▶ [WHAT YOU NEED TO DO]: Pull out of the data below the stretch of lines bounded by the one containing "returned : list value;" and the one containing "stateRef := v;", both bounds included, unchanged.

[Saved data entries]
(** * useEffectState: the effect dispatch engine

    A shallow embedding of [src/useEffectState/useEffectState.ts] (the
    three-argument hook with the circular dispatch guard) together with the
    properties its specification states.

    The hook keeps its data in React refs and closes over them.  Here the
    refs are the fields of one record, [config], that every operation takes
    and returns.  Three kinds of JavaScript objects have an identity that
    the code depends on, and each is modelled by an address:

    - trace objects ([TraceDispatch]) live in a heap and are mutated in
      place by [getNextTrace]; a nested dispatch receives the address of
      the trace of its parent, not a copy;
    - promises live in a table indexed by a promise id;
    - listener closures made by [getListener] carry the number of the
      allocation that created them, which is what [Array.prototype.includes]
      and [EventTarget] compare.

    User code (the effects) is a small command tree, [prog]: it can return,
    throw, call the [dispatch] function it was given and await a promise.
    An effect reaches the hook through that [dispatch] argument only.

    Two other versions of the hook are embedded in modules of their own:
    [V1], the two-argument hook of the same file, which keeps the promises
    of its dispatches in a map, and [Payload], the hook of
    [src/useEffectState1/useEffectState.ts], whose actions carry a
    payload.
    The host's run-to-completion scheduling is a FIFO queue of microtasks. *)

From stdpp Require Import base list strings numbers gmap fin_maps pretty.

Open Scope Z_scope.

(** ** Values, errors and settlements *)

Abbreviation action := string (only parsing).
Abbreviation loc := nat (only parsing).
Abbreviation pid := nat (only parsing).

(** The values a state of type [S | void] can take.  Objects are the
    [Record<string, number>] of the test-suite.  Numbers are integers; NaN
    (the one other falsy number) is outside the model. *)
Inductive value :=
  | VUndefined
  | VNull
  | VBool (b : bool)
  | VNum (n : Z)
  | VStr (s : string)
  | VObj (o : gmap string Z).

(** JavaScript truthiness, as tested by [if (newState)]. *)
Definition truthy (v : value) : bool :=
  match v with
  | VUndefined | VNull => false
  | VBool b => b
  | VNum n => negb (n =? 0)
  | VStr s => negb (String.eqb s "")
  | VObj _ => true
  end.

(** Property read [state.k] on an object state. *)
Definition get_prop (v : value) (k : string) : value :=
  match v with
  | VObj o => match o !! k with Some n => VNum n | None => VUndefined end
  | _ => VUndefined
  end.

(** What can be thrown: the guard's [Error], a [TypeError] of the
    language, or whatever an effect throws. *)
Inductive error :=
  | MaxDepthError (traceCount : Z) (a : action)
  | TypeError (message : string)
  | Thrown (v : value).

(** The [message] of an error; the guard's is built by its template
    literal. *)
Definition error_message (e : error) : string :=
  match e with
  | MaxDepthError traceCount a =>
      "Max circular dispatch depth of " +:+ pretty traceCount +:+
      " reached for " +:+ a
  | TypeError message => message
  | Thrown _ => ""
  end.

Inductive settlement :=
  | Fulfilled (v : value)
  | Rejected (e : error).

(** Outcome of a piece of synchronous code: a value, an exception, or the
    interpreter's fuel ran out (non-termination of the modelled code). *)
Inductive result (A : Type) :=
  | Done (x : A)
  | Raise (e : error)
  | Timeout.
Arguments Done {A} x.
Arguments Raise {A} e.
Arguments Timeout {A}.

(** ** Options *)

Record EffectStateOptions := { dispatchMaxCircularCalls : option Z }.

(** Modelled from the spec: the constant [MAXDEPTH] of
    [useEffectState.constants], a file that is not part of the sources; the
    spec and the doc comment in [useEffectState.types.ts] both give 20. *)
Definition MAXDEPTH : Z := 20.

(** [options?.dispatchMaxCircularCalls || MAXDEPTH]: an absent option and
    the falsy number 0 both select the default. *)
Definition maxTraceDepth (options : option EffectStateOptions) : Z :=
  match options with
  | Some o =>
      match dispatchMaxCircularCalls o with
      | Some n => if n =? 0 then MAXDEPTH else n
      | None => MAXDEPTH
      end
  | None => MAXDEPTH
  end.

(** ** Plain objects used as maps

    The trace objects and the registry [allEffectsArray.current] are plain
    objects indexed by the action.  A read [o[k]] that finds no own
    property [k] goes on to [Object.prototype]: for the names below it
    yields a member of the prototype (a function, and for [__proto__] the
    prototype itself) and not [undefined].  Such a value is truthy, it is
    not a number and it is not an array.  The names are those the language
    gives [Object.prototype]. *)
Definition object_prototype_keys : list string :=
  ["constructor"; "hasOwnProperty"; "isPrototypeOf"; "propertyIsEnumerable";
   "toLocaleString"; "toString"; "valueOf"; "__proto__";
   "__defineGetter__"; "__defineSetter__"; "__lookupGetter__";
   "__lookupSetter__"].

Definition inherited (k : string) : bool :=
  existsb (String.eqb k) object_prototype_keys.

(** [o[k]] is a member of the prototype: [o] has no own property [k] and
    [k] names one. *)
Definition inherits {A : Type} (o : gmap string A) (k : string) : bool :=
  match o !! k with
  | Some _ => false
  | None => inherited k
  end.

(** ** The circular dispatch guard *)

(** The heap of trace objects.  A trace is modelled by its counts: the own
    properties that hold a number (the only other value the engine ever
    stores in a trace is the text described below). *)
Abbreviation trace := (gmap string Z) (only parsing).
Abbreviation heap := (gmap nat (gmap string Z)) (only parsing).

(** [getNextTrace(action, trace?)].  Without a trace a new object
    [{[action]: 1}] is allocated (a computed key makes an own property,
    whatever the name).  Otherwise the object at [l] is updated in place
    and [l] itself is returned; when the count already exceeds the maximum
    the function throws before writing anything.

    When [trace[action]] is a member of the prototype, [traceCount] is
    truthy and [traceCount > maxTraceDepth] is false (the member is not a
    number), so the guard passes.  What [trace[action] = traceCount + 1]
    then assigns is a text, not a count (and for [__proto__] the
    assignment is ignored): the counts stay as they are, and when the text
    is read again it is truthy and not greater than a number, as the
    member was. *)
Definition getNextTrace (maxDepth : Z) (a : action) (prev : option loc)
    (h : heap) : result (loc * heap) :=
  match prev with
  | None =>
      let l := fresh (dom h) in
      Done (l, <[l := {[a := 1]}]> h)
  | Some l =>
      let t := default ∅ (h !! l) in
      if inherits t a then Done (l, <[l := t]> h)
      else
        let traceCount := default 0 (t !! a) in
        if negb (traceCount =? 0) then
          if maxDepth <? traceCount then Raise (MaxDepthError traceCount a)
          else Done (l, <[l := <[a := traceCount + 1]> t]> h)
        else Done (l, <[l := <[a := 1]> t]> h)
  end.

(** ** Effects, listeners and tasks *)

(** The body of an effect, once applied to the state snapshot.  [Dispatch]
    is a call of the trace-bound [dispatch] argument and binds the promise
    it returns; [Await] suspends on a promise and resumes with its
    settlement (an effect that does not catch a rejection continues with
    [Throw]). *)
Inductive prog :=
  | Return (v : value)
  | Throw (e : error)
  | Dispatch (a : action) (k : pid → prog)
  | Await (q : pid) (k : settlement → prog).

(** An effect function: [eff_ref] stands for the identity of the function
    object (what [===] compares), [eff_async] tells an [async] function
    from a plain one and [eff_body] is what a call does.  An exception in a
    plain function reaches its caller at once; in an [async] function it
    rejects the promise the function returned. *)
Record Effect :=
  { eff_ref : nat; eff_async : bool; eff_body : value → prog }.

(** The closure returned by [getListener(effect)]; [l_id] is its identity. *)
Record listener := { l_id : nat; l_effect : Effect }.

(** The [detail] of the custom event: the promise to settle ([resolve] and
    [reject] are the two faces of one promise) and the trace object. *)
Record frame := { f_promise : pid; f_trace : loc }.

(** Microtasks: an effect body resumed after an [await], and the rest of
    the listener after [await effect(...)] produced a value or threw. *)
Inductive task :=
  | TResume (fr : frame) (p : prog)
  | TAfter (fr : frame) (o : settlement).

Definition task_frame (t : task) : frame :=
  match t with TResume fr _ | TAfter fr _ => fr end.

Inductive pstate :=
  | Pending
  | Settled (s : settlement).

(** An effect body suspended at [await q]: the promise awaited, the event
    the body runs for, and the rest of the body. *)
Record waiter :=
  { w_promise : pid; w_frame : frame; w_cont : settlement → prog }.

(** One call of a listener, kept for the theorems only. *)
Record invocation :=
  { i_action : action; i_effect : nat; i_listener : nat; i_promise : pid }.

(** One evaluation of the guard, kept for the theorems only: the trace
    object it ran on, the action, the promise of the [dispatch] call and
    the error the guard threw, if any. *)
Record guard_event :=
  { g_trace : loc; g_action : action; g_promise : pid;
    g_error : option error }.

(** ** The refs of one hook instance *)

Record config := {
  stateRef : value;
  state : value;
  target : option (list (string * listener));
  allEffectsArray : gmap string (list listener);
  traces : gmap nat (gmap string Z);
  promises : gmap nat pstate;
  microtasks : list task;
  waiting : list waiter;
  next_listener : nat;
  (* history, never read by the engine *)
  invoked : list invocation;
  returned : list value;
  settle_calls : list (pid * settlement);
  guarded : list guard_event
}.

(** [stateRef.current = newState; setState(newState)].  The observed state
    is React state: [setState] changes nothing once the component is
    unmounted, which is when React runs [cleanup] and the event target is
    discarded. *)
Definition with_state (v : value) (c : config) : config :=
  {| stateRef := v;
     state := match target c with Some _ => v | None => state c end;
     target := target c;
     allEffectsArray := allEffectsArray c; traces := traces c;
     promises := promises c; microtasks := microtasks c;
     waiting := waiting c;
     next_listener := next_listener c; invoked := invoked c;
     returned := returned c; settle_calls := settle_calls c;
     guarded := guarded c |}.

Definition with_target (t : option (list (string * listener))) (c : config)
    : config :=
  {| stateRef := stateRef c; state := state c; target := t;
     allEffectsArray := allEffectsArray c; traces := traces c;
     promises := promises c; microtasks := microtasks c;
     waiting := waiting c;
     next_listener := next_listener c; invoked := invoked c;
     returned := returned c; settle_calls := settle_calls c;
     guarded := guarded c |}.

▶ [ANSWER TO THIS TASK]:
  returned : list value;
  settle_calls : list (pid * settlement);
  guarded : list guard_event
}.

(** [stateRef.current = newState; setState(newState)].  The observed state
    is React state: [setState] changes nothing once the component is
    unmounted, which is when React runs [cleanup] and the event target is
    discarded. *)
Definition with_state (v : value) (c : config) : config :=
  {| stateRef := v;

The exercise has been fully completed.